Share the post "Falsas memórias: as nossas lembranças são reais ou ilusões?"
Embora a nossa memória aparente ser uma soma sólida e direta daquilo que somos, há fortes evidências que sugerem que as memórias são extremamente complexas, sujeitas a mudança e nem sempre confiáveis. Reconstruímos as memórias à medida que envelhecemos e a nossa visão acerca do mundo muda. Recordamos falsamente eventos da infância e, através de sugestões efetivas, podemos até criar novas falsas memórias.
Podemos ser induzidos a recordar eventos que nunca aconteceram ou mudar os detalhes daquilo que realmente aconteceu. Podemos receber informações falsas e ficar convencidos que determinado evento aconteceu, mesmo que não nos lembremos dele.

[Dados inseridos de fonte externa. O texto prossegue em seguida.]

(* ===== verification/MkfsProps.v ===== *)
(** * The image [mkfs] makes is the one the kernel expects

    The superblock describes the layout the file system is proved for, the log is
    empty, the root directory names the files, each file has its bytes, no block
    belongs to two of them, and the bitmap marks what is in use. *)

From S2P Require Import Prelude Mem Kstring Layout BufIface Log LogDisk Sleeplock TxIface Fs FsBlock FsFile FsBmap FsWrite FileWrite FsProps Trap TrapProps Mkfs MkfsCorrect.

Set Default Proof Using "Type".

Notation len l := (Z.of_nat (length l)).
Notation byte c := (0 ≤ c < 256) (only parsing).

(** ** The files of the command line *)

Section Files.
(** [read] of the host returns at least a byte and at most the buffer, unless it is
    at the end. *)
Context (rd : list Z → Z) (Hrd : ∀ l, l ≠ [] → 1 ≤ rd l ≤ Z.min 1024 (len l)).

Lemma wp_copy i fuel : ∀ rest b C A s (Q : unit → mkst → Prop),
  (length rest < fuel)%nat → image C A s → C !! i = Some (T_FILE, b) → Forall (λ c, byte c) rest → len b + len rest ≤ 268 * 1024 →
  k_freeblock s + cost (blocks (len b + len rest)) - cost (blocks (len b)) ≤ 2000 →
  (∀ A' s', image (<[i := (T_FILE, b ++ rest)]> C) A' s' → k_freeinode s' = k_freeinode s →
     k_freeblock s' = k_freeblock s + cost (blocks (len b + len rest)) - cost (blocks (len b)) → Q tt s') →
  wp (loop fuel (copy_step rd i) rest) Q s.
Proof using Hrd.
  induction fuel as [|fuel IH]; intros rest b C A s Q Hfuel Him HC Hby Hsz Hroom HQ; [lia|]. cbn [loop]. rewrite wp_bind. unfold copy_step at 1. destruct (decide (rest = [])) as [->|Hne].
  - change (negb (0 >? 0)) with true. cbv iota. do 2 wp_step. specialize (HQ A s). rewrite app_nil_r in HQ. cbn [length] in HQ. rewrite Z.add_0_r in HQ. apply HQ; [by rewrite insert_id|done|lia].
  - assert ((match rest with [] => 0 | _ :: _ => rd rest end) = rd rest) as -> by (by destruct rest). pose proof (Hrd rest Hne) as Hr. assert ((rd rest >? 0) = true) as -> by lia. cbn [negb]. rewrite wp_bind. set (n := Z.to_nat (rd rest)).
    assert (len (take n rest) = Z.of_nat n) as Ht by (rewrite length_take_le; lia). assert (len (drop n rest) = len rest - Z.of_nat n) as Hd by (rewrite length_drop; lia).
    pose proof (cost_mono (len b + Z.of_nat n) (len b + len rest) ltac:(lia)). pose proof (cost_mono (len b) (len b + Z.of_nat n) ltac:(lia)).
    apply (wp_iappend C A s i T_FILE b (take n rest)); try done; [by apply Forall_take|lia|rewrite Ht; lia|]. intros A1 s1 Him1 Hfi1 Hfb1. rewrite Ht in Hfb1. rewrite wp_ret. assert (len (b ++ take n rest) = len b + Z.of_nat n) as Hlb by (rewrite length_app; lia).
    assert (len (b ++ take n rest) + len (drop n rest) = len b + len rest) as Hsum by lia.
    apply (IH (drop n rest) (b ++ take n rest) (<[i := (T_FILE, b ++ take n rest)]> C) A1 s1); [rewrite length_drop; lia|done|apply lookup_insert_eq|by apply Forall_drop|lia|rewrite Hsum, Hlb; lia|].
    intros A2 s2 Him2 Hfi2 Hfb2. rewrite <-app_assoc, take_drop, insert_insert_eq in Him2. apply (HQ A2); [done|congruence|rewrite Hsum, Hlb in Hfb2; lia].
Qed.

(** The name a file gets. *)
Definition fname (argv : list Z) : list Z := no_underscore (no_user argv).

Record arg_ok (f : list Z * list Z) : Prop := {
  ao_name : Forall (λ c, byte c) f.1;
  ao_slash : SLASH ∉ no_user f.1;
  ao_len : len (fname f.1) ≤ 14;
  ao_bytes : Forall (λ c, byte c) f.2;
  ao_size : len f.2 ≤ 268 * 1024
}.

(** The root directory of the files. *)
Definition root_dir (files : list (list Z * list Z)) : list Z :=
  dirent 1 DOT ++ dirent 1 (DOT ++ DOT) ++ concat (imap (λ k (f : list Z * list Z), dirent (2 + Z.of_nat k) (fname f.1)) files).

(** The blocks of the files and of the directory. *)
Definition need (files : list (list Z * list Z)) : Z := foldr (λ f n, cost (blocks (len f.2)) + n) 0 files.

Lemma dirent_len i name : length (dirent i name) = 16%nat.
Proof. unfold dirent, name_bytes. rewrite length_app, length_take, length_app, length_replicate. cbn [length]. lia. Qed.
Lemma dirent_bytes i name : Forall (λ c, byte c) name → Forall (λ c, byte c) (dirent i name).
Proof.
  intros Hn. unfold dirent, name_bytes, u8. apply Forall_app. split.
  - repeat (apply Forall_cons; split; [apply Z.mod_pos_bound; lia|]). constructor.
  - apply Forall_take, Forall_app. split; [done|]. apply Forall_replicate. lia.
Qed.
Lemma fname_bytes argv : Forall (λ c, byte c) argv → Forall (λ c, byte c) (fname argv).
Proof.
  intros H. unfold fname, no_user. assert (Forall (λ c, byte c) (if decide (take 5 argv = USER_) then drop 5 argv else argv)) as Hs by (case_decide; [by apply Forall_drop|done]). destruct (if decide _ then _ else _) as [|c l]; [done|]. cbn. apply Forall_cons in Hs as [? ?]. case_match; [done|by apply Forall_cons].
Qed.
Lemma root_dir_snoc files f : root_dir (files ++ [f]) = root_dir files ++ dirent (2 + len files) (fname f.1).
Proof.
  unfold root_dir. rewrite <-!app_assoc. do 2 f_equal. rewrite imap_app, concat_app. f_equal. cbn [imap concat]. rewrite app_nil_r. cbn. by rewrite Nat.add_0_r.
Qed.
Lemma root_dir_len files : len (root_dir files) = 16 * (2 + len files).
Proof.
  induction files as [|f files IH] using rev_ind; [unfold root_dir; cbn [imap concat]; rewrite !length_app, !dirent_len; cbn; lia|]. rewrite root_dir_snoc, length_app, dirent_len, Nat2Z.inj_add, IH, length_app. cbn. lia.
Qed.
Lemma need_app l1 l2 : need (l1 ++ l2) = need l1 + need l2.
Proof. unfold need. induction l1 as [|f l1 IH]; cbn [app foldr]; [lia|]. rewrite IH. lia. Qed.
Lemma need_pos l : 0 ≤ need l.
Proof. unfold need. induction l as [|f l IH]; cbn [foldr]; [lia|]. assert (0 ≤ cost (blocks (len f.2))); [|lia]. pose proof (cost_mono 0 (len f.2) ltac:(lia)). change (cost (blocks 0)) with 0 in *. lia. Qed.
Lemma run_task_id id item : fut_id (run_task fn fargs fkwargs id item) = id.
Proof.
  unfold Executor_.run_task. destruct (fn item fargs fkwargs); reflexivity.
Qed.

(** A loop that never cancels sees one Future per item, numbered on from
    the Futures the executor already tracks. *)
Lemma seq_for_uncancelled items : forall ex,
  cancelled ex = false ->
  forall i,
    nth_error (fst (seq_for fn fargs fkwargs (fun _ e => e) ex items)) i
    = option_map (run_task fn fargs fkwargs (List.length (futures ex) + i))
        (nth_error items i).
Proof.
  induction items as [|item rest IH]; intros [m c tracked] Hc i;
    simpl in Hc; subst c.
  - simpl. now destruct i.
  - simpl.
    specialize (IH (mk m false
                      (tracked ++ [run_task fn fargs fkwargs
                                     (List.length tracked) item]))
                   eq_refl).
    destruct (seq_for _ _ _ _ _ rest) as [fs ex'].
    destruct i as [|i']; simpl.
    + now rewrite Nat.add_0_r.
    + specialize (IH i'). simpl in IH. rewrite IH.
      rewrite length_app; simpl.
      now replace (List.length tracked + 1 + i')%nat
        with (List.length tracked + S i')%nat by lia.
Qed.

Mas se as memórias podem ser genuínas, falsas ou uma combinação das duas, de que forma podemos saber se aquilo de que nos lembramos é real ou ilusão?
Memória e falsas memórias
Podemos definir a memória como a forma através da qual codificamos, armazenamos e recuperamos as informações passadas para que as possamos utilizar no presente. Contudo, determinadas lembranças recuperadas podem ser feitas à custa de erros ou distorções, e nesses casos estamos perante falsas memórias.
Falsas memórias são lembranças de eventos que nunca ocorreram na realidade ou recordação de um evento de uma maneira muito diferente da forma como este realmente decorreu. São uma falha da memória, uma ilusão, que certamente já nos aconteceu a todos.
Imaginemos este cenário: estou em casa doente, a descansar no sofá e lembro-me que está na hora da toma do antibiótico. Para o fazer, basta que me levante, vá à cozinha, tire um copo do armário, abra a torneira, encha o copo e tome o comprimido. No entanto, não me levanto e em vez disso imagino apenas esta sequência de passos. No entretanto, alguém conversa comigo, distraio-me e mais tarde, pergunto-me se terei tomado o antibiótico ou se apenas imaginei.
Como se criam as falsas memórias
As falsas memórias podem surgir de duas formas: de forma espontânea ou de forma implantada ou sugerida. As falsas memórias espontâneas são criadas internamente resultam de distorções do próprio funcionamento da memória, livre de interferência de fontes externas.
Já as falsas memórias sugeridas ou implantadas são aquelas relacionadas com o resultado de uma sugestão externa, independentemente de ser propositadamente ou não.
Quais as implicações das falsas memórias?
As falsas memórias podem ter implicações significativas nas situações em que a recuperação de memórias seja crítica, como no caso de testemunho ocular de um crime.
A situação típica de julgamento conduz frequentemente a distorções, dado que geralmente ocorre longos períodos após o episódio em questão, apela à recapitulação repetida do evento e recorre à utilização de questões traiçoeiras durante o interrogatório, entre outros aspetos.
A memória dos eventos nestas circunstâncias está fortemente vulnerável. O testemunho de crianças é também particularmente sensível à formação de distorções de memória.
A investigação acerca da memória humana e acerca da criação de falsas memórias é fascinante e é importante que se desenvolva cada vez mais, de forma a acautelar alguns erros e riscos, não só na situação de julgamento, mas também no âmbito de algumas práticas terapêuticas, tais como a recuperação sugestão de memórias de infância, a hipnose, a imaginação guiada ou as sessões de recordação em grupo.